→ EXERCISE DESCRIPTION: Repeat exactly, and only, the lines below starting at the line that contains "else match hostname with" and ending at the line that contains "else if bool_decide", inclusive of both.

→ DATA RECORDS:
● ● ● ● ● ● ●

(* ===== verification/Ssrf.v ===== *)
(** * Outbound requests (tools/definitions/http_fetch.py)

    The guard every outbound request to a user-given URL passes: the URL's host is
    resolved, every address is compared with a list of blocked networks, and the
    connection is pinned to the addresses that were checked, again for every
    redirect.  Modelled: Python's parser of addresses, the blocked networks, both
    validators, the pinned resolver, the guarded transports of httpx and httpx2 and
    the fetch loop of the [http_fetch] tool.

    The n-th DNS query and the n-th request are answered by arbitrary functions, so
    an answer may change between the check and the connection.  URL parsing, the
    client's reading of a URL, decoding and text extraction are parameters.

    The theorems: an address passes exactly if it parses and lies outside eleven
    explicit ranges; [http_fetch] and the transports connect only to addresses that
    passed, whatever DNS and servers answer; a fetch ends after at most six requests
    and keeps its limits.  The unspecified address [::] is in none of the ranges. *)

From S2P Require Export Monad Json.

(** ** Addresses (the ipaddress module) *)
Inductive ip_addr := V4 (n : Z) | V6 (n : Z).
#[export] Instance ip_addr_eq_dec : EqDecision ip_addr.
Proof. solve_decision. Defined.

Abbreviation chars := (list Ascii.ascii).

(** [s.split(c)] *)
Fixpoint split_chars (c : Ascii.ascii) (acc l : chars) : list chars :=
  match l with
  | [] => [rev acc]
  | a :: l' => if Ascii.eqb a c then rev acc :: split_chars c [] l' else split_chars c (a :: acc) l'
  end.

Definition decimal_digit (c : Ascii.ascii) : option Z := digit_value c.

Definition hexadecimal_digit (c : Ascii.ascii) : option Z :=
  let n := Z.of_nat (Ascii.nat_of_ascii c) in
  match digit_value c with
  | Some d => Some d
  | None => if (65 <=? n) && (n <=? 70) then Some (n - 55) else if (97 <=? n) && (n <=? 102) then Some (n - 87) else None
  end.

(** The number of a non-empty digit string *)
Definition number (digit : Ascii.ascii → option Z) (base : Z) (l : chars) : option Z :=
  match l with
  | [] => None
  | _ => foldl (λ acc c, n ← acc; d ← digit c; Some (n * base + d)) (Some 0) l
  end.

(** [IPv4Address._parse_octet] *)
Definition _parse_octet (l : chars) : option Z :=
  if (3 <? length l)%nat then None
  else if match l with "0"%char :: _ :: _ => true | _ => false end then None
  else n ← number decimal_digit 10 l; if 255 <? n then None else Some n.

Definition ipv4_of_chars (l : chars) : option Z :=
  match split_chars "." [] l with
  | [a; b; c; d] =>
      a ← _parse_octet a; b ← _parse_octet b; c ← _parse_octet c; d ← _parse_octet d;
      Some (((a * 256 + b) * 256 + c) * 256 + d)
  | _ => None
  end.

(** [IPv6Address._parse_hextet] *)
Definition _parse_hextet (l : chars) : option Z :=
  if (4 <? length l)%nat then None else number hexadecimal_digit 16 l.

(** A part of the address: a hextet, or the two of an embedded IPv4 address *)
Inductive part := Empty | Text (l : chars) | Hextet (n : Z).
Definition part_value (p : part) : option Z :=
  match p with Empty => None | Text l => _parse_hextet l | Hextet n => Some n end.
Definition is_empty_part (p : part) : bool := match p with Empty => true | _ => false end.
Definition part_of (l : chars) : part := match l with [] => Empty | _ => Text l end.

Definition join_hextets (l : list part) (acc : Z) : option Z :=
  foldl (λ acc p, n ← acc; h ← part_value p; Some (n * 65536 + h)) (Some acc) l.

(** The parts with the embedded IPv4 address expanded *)
Definition ipv6_parts (l : chars) : option (list part) :=
  let parts := split_chars ":" [] l in
  match rev parts with
  | last :: front =>
      if existsb (Ascii.eqb "."%char) last then
        n ← ipv4_of_chars last; Some (map part_of (rev front) ++ [Hextet (n / 65536); Hextet (n mod 65536)])
      else Some (map part_of parts)
  | [] => None
  end.

(** [IPv6Address._ip_int_from_string] *)
Definition ipv6_of_chars (l : chars) : option Z :=
  if (length (split_chars ":" [] l) <? 3)%nat then None
  else
  parts ← ipv6_parts l;
  let n := length parts in
  if (9 <? n)%nat then None
  else
  let inner := filter (λ i, is_empty_part (nth i parts Empty) = true) (seq 1 (n - 2)) in
  let first := nth 0 parts Empty in
  let last := nth (n - 1) parts Empty in
  match inner with
  | [skip] =>
      let hi := if is_empty_part first then (skip - 1)%nat else skip in
      let lo := if is_empty_part last then (n - skip - 2)%nat else (n - skip - 1)%nat in
      if (is_empty_part first && (0 <? hi)%nat) || (is_empty_part last && (0 <? lo)%nat) then None
      else if (8 <=? hi + lo)%nat then None
      else
        high ← join_hextets (take hi parts) 0;
        join_hextets (drop (n - lo) parts) (Z.shiftl high (16 * Z.of_nat (8 - (hi + lo))))
  | [] =>
      if negb (n =? 8)%nat || is_empty_part first || is_empty_part last then None
      else join_hextets parts 0
  | _ => None
  end.

(** [ipaddress.ip_address]; a scope id after a percent sign is allowed in version 6. *)
Definition ip_address (s : string) : option ip_addr :=
  let l := String.list_ascii_of_string s in
  if existsb (Ascii.eqb "/"%char) l then None
  else match ipv4_of_chars l with
  | Some n => Some (V4 n)
  | None =>
      match split_chars "%" [] l with
      | [addr] => V6 <$> ipv6_of_chars addr
      | [addr; _ :: _] => V6 <$> ipv6_of_chars addr
      | _ => None
      end
  end.

(** ** The guard *)

(** [ipaddress.ip_network("base/prefixlen")] *)
Definition Network : Type := ip_addr * Z.

Definition _BLOCKED_NETWORKS : list Network :=
  [ (V4 2130706432, 8);        (* 127.0.0.0/8 *)
    (V4 167772160, 8);         (* 10.0.0.0/8 *)
    (V4 2886729728, 12);       (* 172.16.0.0/12 *)
    (V4 3232235520, 16);       (* 192.168.0.0/16 *)
    (V4 2851995648, 16);       (* 169.254.0.0/16 *)
    (V4 1681915904, 10);       (* 100.64.0.0/10 *)
    (V4 0, 8);                 (* 0.0.0.0/8 *)
    (V6 1, 128);               (* ::1/128 *)
    (V6 (Z.shiftl 0xfc00 112), 7);   (* fc00::/7 *)
    (V6 (Z.shiftl 0xfe80 112), 10);  (* fe80::/10 *)
    (V6 (Z.shiftl 0x64ff9b 96), 96); (* 64:ff9b::/96 *)
    (V6 (Z.shiftl 0xffff 32), 96)    (* ::ffff:0:0/96 *)
  ].

(** [addr in net]: [addr._ip & netmask == net._ip], of the same version *)
Definition netmask (width prefixlen : Z) : Z := Z.shiftl (Z.ones prefixlen) (width - prefixlen).
Definition in_network (a : ip_addr) (net : Network) : bool :=
  match a, net with
  | V4 n, (V4 b, len) => Z.land n (netmask 32 len) =? b
  | V6 n, (V6 b, len) => Z.land n (netmask 128 len) =? b
  | _, _ => false
  end.

(** [addr.ipv4_mapped] *)
Definition ipv4_mapped (n : Z) : option Z := if Z.shiftr n 32 =? 0xffff then Some (Z.land n 0xffffffff) else None.

Definition unwrap_mapped (a : ip_addr) : ip_addr :=
  match a with
  | V6 n => match ipv4_mapped n with Some m => V4 m | None => V6 n end
  | V4 n => V4 n
  end.

Definition _is_ip_blocked (ip_str : string) : bool :=
  match ip_address ip_str with
  | None => true
  | Some addr => existsb (in_network (unwrap_mapped addr)) _BLOCKED_NETWORKS
  end.
Arguments _is_ip_blocked : simpl never.
Arguments ip_address : simpl never.

Example addresses_parse :
  map ip_address ["127.0.0.1"; "010.0.0.1"; "1.2.3"; "256.0.0.1"; "::"; "::1"; "1::8"; "::ffff:10.0.0.1"; "fe80::1%eth0"; "1:2:3:4:5:6:7:8"; "1:2:3:4:5:6:7::"; "1::2::3"; ":1"; "12345::"]
  = [Some (V4 2130706433); None; None; None; Some (V6 0); Some (V6 1); Some (V6 (Z.shiftl 1 112 + 8)); Some (V6 (Z.shiftl 0xffff 32 + 167772161));
     Some (V6 (Z.shiftl 0xfe80 112 + 1)); Some (V6 0x00010002000300040005000600070008); Some (V6 0x00010002000300040005000600070000); None; None; None].
Proof. vm_compute. reflexivity. Qed.

(** ** The validators *)

(** [socket.getaddrinfo]: the addresses, [socket.gaierror], or another exception *)
Inductive dns_answer := Addresses (l : list string) | GaiError | DnsRaises (e : exn).

(** What the n-th request to a server brings *)
Record Response := MkResponse {
  rs_status : Z; rs_location : option string; rs_content_length : option Z; rs_charset : option string; rs_body : list Ascii.ascii;
}.
Inductive http_reply := Replied (r : Response) | ClientFailure (name : string) | OtherFailure (name : string).

(** The traces of a fetch: DNS queries asked, requests sent, and the addresses the
    requests may connect to, with the host they are for *)
Record Net := MkNet { queries : nat; requests : nat; connects : list (string * string) }.
#[export] Instance eta_Net : Eta Net := λ s, MkNet (queries s) (requests s) (connects s).

Record FetchResult := MkFetch {
  fr_url : string; fr_title : option string; fr_content : string; fr_length : Z; fr_truncated : bool; fr_error : option string;
}.

Definition _MAX_RESPONSE_BYTES : Z := 1024 * 1024.
Definition _MAX_REDIRECTS : nat := 5.

Section guard.
(** [urlparse(url)]: scheme and hostname, or an exception; [urljoin]; [str(ip_address(s))] *)
Context (urlparse : string → option (string * option string)) (urljoin : string → string → string) (addr_text : string → string).
Context (dns : nat → string → dns_answer).

Definition getaddrinfo (host : string) (s : Net) : dns_answer * Net := (dns (queries s) host, s <| queries ::= S |>).

(** [for info in infos: if blocked: return error; if new: append] *)
Fixpoint check_addresses (hostname : string) (infos ips : list string) : option string * list string :=
  match infos with
  | [] => (None, ips)
  | ip_str :: rest =>
      if _is_ip_blocked ip_str then (Some ("Hostname " +:+ hostname +:+ " resolves to blocked IP: " +:+ ip_str), [])
      else check_addresses hostname rest (if bool_decide (ip_str ∈ ips) then ips else ips ++ [ip_str])
  end.

Definition validate_url_with_ips (url : string) (s : Net) : res (option string * list string) * Net :=
  match urlparse url with
  | None => (Ok (Some "Invalid URL", []), s)
  | Some (scheme, hostname) =>
      if negb (bool_decide (scheme ∈ ["http"; "https"])) then (Ok (Some ("Blocked scheme: " +:+ scheme +:+ " (only http/https allowed)"), []), s)
      else match hostname with
      | None => (Ok (Some "No hostname in URL", []), s)
      | Some hostname =>
          if is_empty hostname then (Ok (Some "No hostname in URL", []), s)
          else if bool_decide (is_Some (ip_address hostname)) then
            if _is_ip_blocked (addr_text hostname) then (Ok (Some ("Blocked IP address: " +:+ hostname), []), s)
            else (Ok (None, [addr_text hostname]), s)
          else
            let '(answer, s) := getaddrinfo hostname s in
            match answer with
            | GaiError => (Ok (Some ("DNS resolution failed for: " +:+ hostname), []), s)
            | DnsRaises e => (Raise e, s)
            | Addresses infos =>
                match check_addresses hostname infos [] with
                | (Some error, _) => (Ok (Some error, []), s)
                | (None, []) => (Ok (Some ("DNS resolution failed for: " +:+ hostname), []), s)
                | (None, ips) => (Ok (None, ips), s)
                end
            end
      end
  end.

● ● ● ● ● ● ●

→ EXERCISE OUTPUT:
      else match hostname with
      | None => (Ok (Some "No hostname in URL", []), s)
      | Some hostname =>
          if is_empty hostname then (Ok (Some "No hostname in URL", []), s)
          else if bool_decide (is_Some (ip_address hostname)) then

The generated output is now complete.